Note: I don't want to use boost.
A simple XOR was suggested, so it would be like this:
size_t MyClass::GetHashCode()
{
std::hash<std::wstring> stringHash;
size_t mapHash = 0;
for (auto property : _properties)
mapHash ^= stringHash(property.first) ^ stringHash(property.second);
return ((_class.empty() ? 0 : stringHash(_class)) * 397) ^ mapHash;
}
?
I'm really unsure if that simple XOR is enough.
If by enough, you mean whether or not your function is injective, the answer is No. The reasoning is that the set of all hash values your function can output has cardinality 2^64, while the space of your inputs is much larger. However, this is not really important, because you can't have an injective hash function given the nature of your inputs. A good hash function has these qualities:
Of course, the extents of these really depend on whether you want something that's cryptographically secure, or you want to take some arbitrary chunk of data and just send it some arbitrary 64-bit integer. If you want something cryptographically secure, writing it yourself is not a good idea. In that case, you'd also need the guarantee that the function is sensitive to small changes in the input. The std::hash
function object is not required to be cryptographically secure. It exists for use cases isomorphic to hash tables. CPP Rerefence says:
For two different parameters
k1
andk2
that are not equal, the probability thatstd::hash<Key>()(k1) == std::hash<Key>()(k2)

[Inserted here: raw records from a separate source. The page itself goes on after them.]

(* ===== verification/RateLimiter.v ===== *)
(** * The rate limiter ([src/payment/asynchronous/rate_limiter.rs])

    A bucket of tokens per user, refilled over time.  Instants and durations are
    nanoseconds.  The refill count is computed by the source in [f64]; it is
    modelled with [Floats]. *)

From Stdlib Require Import Floats.SpecFloat Strings.Byte.
From S2P Require Import Prelude Floats.

(** [Duration::as_secs_f64] *)
Definition as_secs_f64 (nanos : Z) : spec_float :=
  f64_add (f64_of_Z (nanos / 10 ^ 9)) (f64_div (f64_of_Z (nanos mod 10 ^ 9)) (f64_of_Z (10 ^ 9))).

(** [now.duration_since(earlier)] *)
Definition duration_since (now earlier : Z) : Z := saturating_sub now earlier.

Module RateLimiter.

Record Bucket := mkBucket { tokens : Z; last_refill : Z }.

Record RateLimiter := mkRateLimiter {
  users : gmap (list u8) Bucket;
  capacity : Z;
  refill_interval : Z;
  max_idle : Z;
}.
Implicit Types (rl : RateLimiter) (user_id : list u8).

Definition new (capacity refill_interval max_idle : Z) : RateLimiter :=
  {| users := ∅; capacity := capacity; refill_interval := refill_interval;
     max_idle := max_idle |}.

Definition set_users (us : gmap (list u8) Bucket) rl : RateLimiter :=
  {| users := us; capacity := capacity rl; refill_interval := refill_interval rl;
     max_idle := max_idle rl |}.

Definition tokens_to_add (elapsed refill_interval : Z) : Z :=
  f64_as_u32 (f64_div (as_secs_f64 elapsed) (as_secs_f64 refill_interval)).

(** [bucket.tokens + tokens_to_add] is an unchecked [u32] addition. *)
Definition refill (now : Z) rl (bucket : Bucket) : Bucket :=
  let add := tokens_to_add (duration_since now (last_refill bucket)) (refill_interval rl) in
  if 0 <? add then
    {| tokens := Z.min (wrap32 (tokens bucket + add)) (capacity rl); last_refill := now |}
  else bucket.

Definition take_token (bucket : Bucket) : Bucket * bool :=
  if 0 <? tokens bucket
  then ({| tokens := tokens bucket - 1; last_refill := last_refill bucket |}, true)
  else (bucket, false).

Definition garbage_collect (now : Z) rl : RateLimiter :=
  set_users (filter (λ '(_, b), duration_since now (last_refill b) < max_idle rl) (users rl)) rl.

(** [now] is the first reading of the clock, [now_gc] the one in
    [garbage_collect]. *)
Definition allow (now now_gc : Z) user_id rl : RateLimiter * bool :=
  let is_new_user := bool_decide (users rl !! user_id = None) in
  let bucket :=
    default {| tokens := capacity rl; last_refill := now |} (users rl !! user_id) in
  let bucket := refill now rl bucket in
  let '(bucket, allow) := take_token bucket in
  let rl := set_users (<[user_id := bucket]> (users rl)) rl in
  (if is_new_user then garbage_collect now_gc rl else rl, allow).

(** Calls at their times, and what they answered. *)
Fixpoint run (cs : list (Z * list u8)) rl : RateLimiter * list bool :=
  match cs with
  | [] => (rl, [])
  | (now, user_id) :: cs =>
      let '(rl, b) := allow now now user_id rl in
      let '(rl, bs) := run cs rl in (rl, b :: bs)
  end.

(** ** Properties *)

Definition valid rl : Prop :=
  0 ≤ capacity rl ∧ ∀ u b, users rl !! u = Some b → 0 ≤ tokens b ≤ capacity rl.

Lemma new_valid c r i : 0 ≤ c → valid (new c r i).
Proof. by split. Qed.

(** No time, no tokens; whatever the interval. *)
Lemma tokens_to_add_0 interval : tokens_to_add 0 interval = 0.
Proof.
  unfold tokens_to_add. change (as_secs_f64 0) with (S754_zero false).
  by destruct (as_secs_f64 interval).
Qed.

Lemma refill_tokens now rl b :
  0 ≤ capacity rl → 0 ≤ tokens b ≤ capacity rl → 0 ≤ tokens (refill now rl b) ≤ capacity rl.
Proof.
  intros Hc Hb. unfold refill. destruct (0 <? _); simpl; [|done].
  unfold wrap32. pose proof (Z.mod_pos_bound (tokens b +
    tokens_to_add (duration_since now (last_refill b)) (refill_interval rl)) (2 ^ 32)). lia.
Qed.

Lemma take_token_tokens b b' r :
  take_token b = (b', r) →
  last_refill b' = last_refill b ∧
  tokens b' = tokens b - (if r then 1 else 0) ∧ (r = true ↔ 0 < tokens b).
Proof.
  unfold take_token. destruct (Z.ltb_spec 0 (tokens b)); intros; simplify_eq/=;
    repeat split; try done; try lia.
Qed.

Lemma allow_valid now gc u rl : valid rl → valid (allow now gc u rl).1.
Proof.
  intros [Hc Hb]. unfold allow.
  destruct (take_token _) as [b' r] eqn:Ht. apply take_token_tokens in Ht as (_ & Htok & Hr).
  assert (0 ≤ tokens b' ≤ capacity rl) as Hb'.
  { pose proof (refill_tokens now rl (default {| tokens := capacity rl; last_refill := now |}
      (users rl !! u)) Hc) as Href.
    destruct (users rl !! u) as [b|] eqn:Hu; simpl in *.
    - specialize (Href (Hb _ _ Hu)). destruct r; [|lia]. assert (0 < tokens (refill now rl b)); naive_solver lia.
    - specialize (Href ltac:(lia)). destruct r; [|lia].
      assert (0 < tokens (refill now rl {| tokens := capacity rl; last_refill := now |}));
        naive_solver lia. }
  assert (valid (set_users (<[u:=b']> (users rl)) rl)) as Hset.
  { split; [done|]. simpl. intros v b [[<- <-]|[_ Hv]]%lookup_insert_Some; [done|by eapply Hb]. }
  case_bool_decide; simpl; [|done]. destruct Hset as [? Hset]. split; [done|]. simpl.
  intros v b [Hv _]%map_lookup_filter_Some. by eapply Hset.
Qed.

(** What a user may still ask for at [now]. *)
Definition available (now : Z) user_id rl : Z :=
  tokens (refill now rl (default {| tokens := capacity rl; last_refill := now |}
                           (users rl !! user_id))).

(** Refilling again at the same instant adds nothing. *)
Lemma refill_again now rl b t :
  let b' := refill now rl b in
  refill now rl {| tokens := t; last_refill := last_refill b' |}
    = {| tokens := t; last_refill := last_refill b' |}.
Proof.
  simpl. unfold refill at 1 2 3; simpl.
  destruct (0 <? tokens_to_add (duration_since now (last_refill b)) (refill_interval rl)) eqn:Hadd;
    simpl; unfold refill; simpl.
  - unfold duration_since, saturating_sub. replace (Z.max 0 (now - now)) with 0 by lia.
    by rewrite tokens_to_add_0.
  - by rewrite Hadd.
Qed.

Lemma allow_available now u rl :
  0 < max_idle rl →
  let '(rl', r) := allow now now u rl in
  (r = true ↔ 0 < available now u rl) ∧
  available now u rl' = available now u rl - (if r then 1 else 0) ∧
  max_idle rl' = max_idle rl ∧ refill_interval rl' = refill_interval rl ∧
  capacity rl' = capacity rl.
Proof.
  intros Hidle. unfold allow, available.
  set (b0 := default {| tokens := capacity rl; last_refill := now |} (users rl !! u)).
  destruct (take_token (refill now rl b0)) as [b' r] eqn:Ht.
  apply take_token_tokens in Ht as (Hlast & Htok & Hr). split; [done|].
  assert (refill now rl b' = b') as Hagain.
  { destruct b' as [t l]; simpl in *. subst l. apply (refill_again now rl b0 t). }
  assert (∀ rl', refill_interval rl' = refill_interval rl → capacity rl' = capacity rl →
    users rl' !! u = Some b' →
    tokens (refill now rl' (default {| tokens := capacity rl'; last_refill := now |}
      (users rl' !! u))) = tokens b') as Hres.
  { intros rl' Hi Hcap ->. simpl. unfold refill in *. rewrite Hi, Hcap. by rewrite Hagain. }
  case_bool_decide as Hnew; (split; [|done]); rewrite <- Htok; apply Hres; try done.
  - simpl. apply map_lookup_filter_Some. split; [apply lookup_insert_eq|].
    rewrite Hlast. subst b0. rewrite Hnew. simpl.
    unfold refill. destruct (0 <? _); simpl; unfold duration_since, saturating_sub; lia.
  - simpl. apply lookup_insert_eq.
Qed.

(** A burst is bounded: of any number of requests a user makes at one instant,
    exactly as many are allowed as tokens were available, which is never more
    than the capacity, and every bucket stays within the capacity. *)
Theorem burst_bounded now u (n : nat) rl :
  valid rl → 0 < max_idle rl →
  let '(rl', rs) := run (replicate n (now, u)) rl in
  valid rl' ∧
  Z.of_nat (length (List.filter (λ b : bool, b) rs)) = Z.min (Z.of_nat n) (available now u rl) ∧
  0 ≤ available now u rl ≤ capacity rl.
Proof.
  intros Hv Hidle.
  assert (0 ≤ available now u rl ≤ capacity rl) as Hav.
  { destruct Hv as [Hc Hb]. apply refill_tokens; [done|].
    destruct (users rl !! u) as [b|] eqn:Hu; simpl; [by eapply Hb|lia]. }
  revert rl Hv Hidle Hav. induction n as [|n IH]; intros rl Hv Hidle Hav; cbn [replicate run].
  { split_and!; simpl; try done; lia. }
  pose proof (allow_available now u rl Hidle) as Ha. pose proof (allow_valid now now u rl Hv) as Hv'.
  destruct (allow now now u rl) as [rl1 r]. destruct Ha as (Hr & Hav1 & Hi1 & _ & Hc1).
  simpl in Hv'. specialize (IH rl1 Hv').
  assert (0 ≤ available now u rl1 ≤ capacity rl1).
  { rewrite Hav1, Hc1. destruct r; naive_solver lia. }
  destruct (run (replicate n (now, u)) rl1) as [rl2 rs].
  destruct IH as (? & Hcount & _); [lia|done|]. split_and!; [done| |lia..].
  destruct r; cbn [List.filter length].
  - assert (0 < available now u rl) by naive_solver. lia.
  - assert (¬ 0 < available now u rl) by naive_solver. lia.
Qed.

Lemma burst_bounded_witness :
  (run (replicate 5 (0, [])) (new 3 (10 ^ 8) (10 ^ 9))).2 = [true; true; true; false; false] ∧
  0 ≤ available 0 [] (new 3 (10 ^ 8) (10 ^ 9)) ≤ 3.
Proof.
  split; [vm_compute; reflexivity|].
  pose proof (burst_bounded 0 [] 5 (new 3 (10 ^ 8) (10 ^ 9)) (new_valid 3 _ _ ltac:(lia))
    ltac:(vm_compute; reflexivity)) as Ht.
  destruct (run _ _) as [rl' rs]. exact (proj2 (proj2 Ht)).
Defined.

(** A bucket is dropped when it was last refilled too long ago, full or not.  If
    the refill interval is longer than the idle time, a user who has used up the
    bucket gets a full one as soon as another user shows up. *)
Theorem idle_drop_refunds_tokens :
  let minute := 60 * 10 ^ 9 in
  (run [(0, [x01]); (0, [x01]); (0, [x01]); (2 * minute, [x01]); (2 * minute, [x02]);
        (2 * minute, [x01]); (2 * minute, [x01])] (new 2 (5 * minute) minute)).2
  = [true; true; false; false; true; true; true].
Proof. vm_compute. reflexivity. Qed.
End RateLimiter.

should be very small, approaching1.0/std::numeric_limits<size_t>::max()
.
I'll show below how your current solution doesn't really guarantee this.
I'll give you a few of my observations on a variant of your solution (I don't know what your _class
member is).
std::size_t hash_code(const std::unordered_map<std::string, std::string>& m) {
std::hash<std::string> h;
std::size_t result = 0;
for (auto&& p : m) {
result ^= h(p.first) ^ h(p.second);
}
return result;
}
It's easy to generate collisions. Consider the following maps:
std::unordered_map<std::string, std::string> container0;
std::unordered_map<std::string, std::string> container1;
container0["123"] = "456";
container1["456"] = "123";
std::cout << hash_code(container0) << '\n';
std::cout << hash_code(container1) << '\n';
On my machine, compiling with g++ 4.9.1, this outputs:
1225586629984767119
1225586629984767119
The question as to whether this matters or not arises. What's relevant is how often you're going to have maps where keys and values are reversed. These collisions will occur between any two maps in which the sets of keys and values are the same.
Two unordered_map
instances having exactly the same key-value pairs will not necessarily have the same order of iteration. CPP Rerefence says:
For two parameters
k1
andk2
that are equal,std::hash<Key>()(k1) == std::hash<Key>()(k2)
.
This is a trivial requirement for a hash function. Your solution avoids this because the order of iteration doesn't matter since XOR is commutative.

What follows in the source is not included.